• SUPPLIED RECORDS
(** X15. No call retries or fans out: a public operation issues at most
    one request, [get_model] at most two, and the log of a run only grows,
    by at most two requests a call. *)
Theorem at_most_two_requests_a_call :
  (forall (c : call) (w : World),
      exists new,
        sent (snd (perform c w)) = (sent w ++ new)%list /\
        (List.length new
           <= match c with Get_model _ => 2 | _ => 1 end)%nat) /\
  (forall (cs : list call) (w : World),
      exists new,
        sent (run_calls cs w) = (sent w ++ new)%list /\
        (List.length new <= 2 * List.length cs)%nat).
Proof.
  assert (H1 : forall c,
             sends_at_most (match c with Get_model _ => 2 | _ => 1 end)
               (perform c)).
  { destruct c; cbn [perform];
      unfold get_workspaces, get_workspace, create_workspace, del_workspace,
        get_model, create_component, get_component, update_component,
        del_component, create_reference, get_reference, del_reference;
      cbv zeta; sends_count. }
  split; [ exact H1 | ].
  induction cs as [|c cs IH]; intros w; cbn [run_calls List.length].
  - exists []. rewrite app_nil_r. split; [ reflexivity | cbn; lia ].
  - destruct (H1 c w) as (n1 & E1 & L1).
    destruct (IH (snd (perform c w))) as (n2 & E2 & L2).
    exists (n1 ++ n2)%list. rewrite E2, E1, app_assoc, length_app.
    split; [ reflexivity | ].
    assert (List.length n1 <= 2)%nat by (destruct c; lia). lia.
Qed.

(** ** A cache that is not a list *)

(** What [self.workspaces] may hold after a listing that did not answer
    with a list: something a [for] loop cannot go over, or whose items
    cannot be asked for an [_id]. *)
Definition unusable_listing (v : value) : bool :=
  match v with
  | VBool _ | VInt _ | VFloat _ => true
  | VDict (_ :: _) => true
  | VStr (String _ _) => true
  | _ => false
  end.

(** X16. [get_workspace] trusts [self.workspaces] to be a list of
    mappings.  Over a number, a boolean, a mapping with keys or a text
    that is not empty it raises [TypeError], whatever the id, with no
    request and the client as before; over an empty mapping (what a 204
    answer to the listing leaves) it fetches the workspace directly, as
    when nothing was listed. *)
Theorem get_workspace_over_a_non_list (ws_id : value) (w : World) :
  ws_id <> VNone ->
  (unusable_listing (workspaces (self w)) = true ->
     get_workspace ws_id w = (Raised (Exn TypeError VNone), w)) /\
  (workspaces (self w) = VDict [] ->
     forall s, ws_id = VStr s ->
     get_workspace ws_id w =
       match rbind (transport (sent w)
                      (request GET ("workspace/" ++ s) None w))
                   _unwrap_response with
       | Ok v => (Ok v, {| self := with_workspace v (self w);
                           sent := sent w
                             ++ [request GET ("workspace/" ++ s) None w] |})
       | Raised x => (Raised x,
                      {| self := self w;
                         sent := sent w
                           ++ [request GET ("workspace/" ++ s) None w] |})
       end).
Proof.
  intros Hid. apply not_None in Hid. split.
  - intros Hbad. unfold get_workspace. rewrite Hid.
    unfold bind at 1. unfold get_self at 1. cbn [self].
    destruct (workspaces (self w)) as [ |b|n|f|t|l|d]; try discriminate;
      cbn [is_None negb]; try reflexivity.
    + destruct t as [|a t]; [ discriminate | reflexivity ].
    + destruct d as [|[k x] d]; [ discriminate | reflexivity ].
  - intros Hw s ->. unfold get_workspace. cbn [is_None].
    unfold bind at 1. unfold get_self at 1. cbn [self]. rewrite Hw.
    cbn [is_None negb]. unfold bind at 1. unfold bind at 1.
    unfold lift at 1. cbn [py_iter map scan_workspaces]. unfold ret at 1.
    unfold bind at 1. unfold get_self at 1. cbn [self]. rewrite Hw.
    cbn [is_none is_None orb].
    change ("workspace" ++ "/")%string with "workspace/".
    unfold bind at 1. unfold bind at 1. unfold lift at 1. cbn [str_add].
    unfold bind at 1. rewrite _get_run.
    change (request_of GET ("workspace/" ++ s) VNone [] w)
      with (request GET ("workspace/" ++ s) None w).
    destruct (rbind (transport (sent w)
                       (request GET ("workspace/" ++ s) None w))
                    _unwrap_response); reflexivity.
Qed.

(** ** A network that is down *)

Section Offline.

Variable e0 : exn.
Hypothesis Hdown : forall h r, transport h r = Raised e0.

(** A run that sent nothing, or else ended with the network's
    exception. *)
Definition silent_or_down {A} (m : M A) : Prop :=
  forall w, sent (snd (m w)) = sent w \/ fst (m w) = Raised e0.

Definition never_returns {A} (m : M A) : Prop :=
  forall w a, fst (m w) <> Ok a.

Lemma silent_pure {A} (m : M A) :
  (forall w, sent (snd (m w)) = sent w) -> silent_or_down m.
Proof. intros H w. left. apply H. Qed.
(** * create_icon.py: the Term.app icon generator

  A shallow embedding of [scripts/create_icon.py].  The script has two
  layers and so has this file:

  - the _drawing child_: the inline program handed to [python3 -c], a
    straight line of Quartz calls on one bitmap context, whose numbers
    are Python floats (IEEE 754 binary64, here Rocq's primitive floats);
  - the _parent_: a directory creation, a loop of checked child
    processes, a guarded copy loop and one unchecked conversion call,
    modelled in a state-and-exception monad over a small file system,
    the console and the list of spawned processes. *)

From Stdlib Require Import ZArith List Ascii Floats Uint63 Lia.
From stdpp Require Import base strings pretty gmap list.

Set Warnings "-inexact-float".

(** ** Python numbers used by the drawing child *)

Module PyNum.

(** [max(2, size * 0.055)] yields the [int] or the [float], whichever
    wins, so the value keeps its Python type. *)
Inductive t :=
| PyInt (z : Z)
| PyFloat (f : float).

(** [float(z)] for the magnitudes the script meets (below 2^63 the
    conversion of [of_uint63] is the correctly rounded one).  Beyond
    that Python rounds or raises [OverflowError] where this wraps, so
    what is stated about the picture is stated for bounded sizes. *)
Definition int_to_float (z : Z) : float :=
  if (z <? 0)%Z
  then PrimFloat.opp (PrimFloat.of_uint63 (Uint63.of_Z (- z)))
  else PrimFloat.of_uint63 (Uint63.of_Z z).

• WHAT THIS TASK INVOLVES
Scan the data for lines containing "self" and copy all of them.

• RESPONSE BOX
(** What [self.workspaces] may hold after a listing that did not answer
(** X16. [get_workspace] trusts [self.workspaces] to be a list of
  (unusable_listing (workspaces (self w)) = true ->
  (workspaces (self w) = VDict [] ->
       | Ok v => (Ok v, {| self := with_workspace v (self w);
                      {| self := self w;
    unfold bind at 1. unfold get_self at 1. cbn [self].
    destruct (workspaces (self w)) as [ |b|n|f|t|l|d]; try discriminate;
    unfold bind at 1. unfold get_self at 1. cbn [self]. rewrite Hw.
    unfold bind at 1. unfold get_self at 1. cbn [self]. rewrite Hw.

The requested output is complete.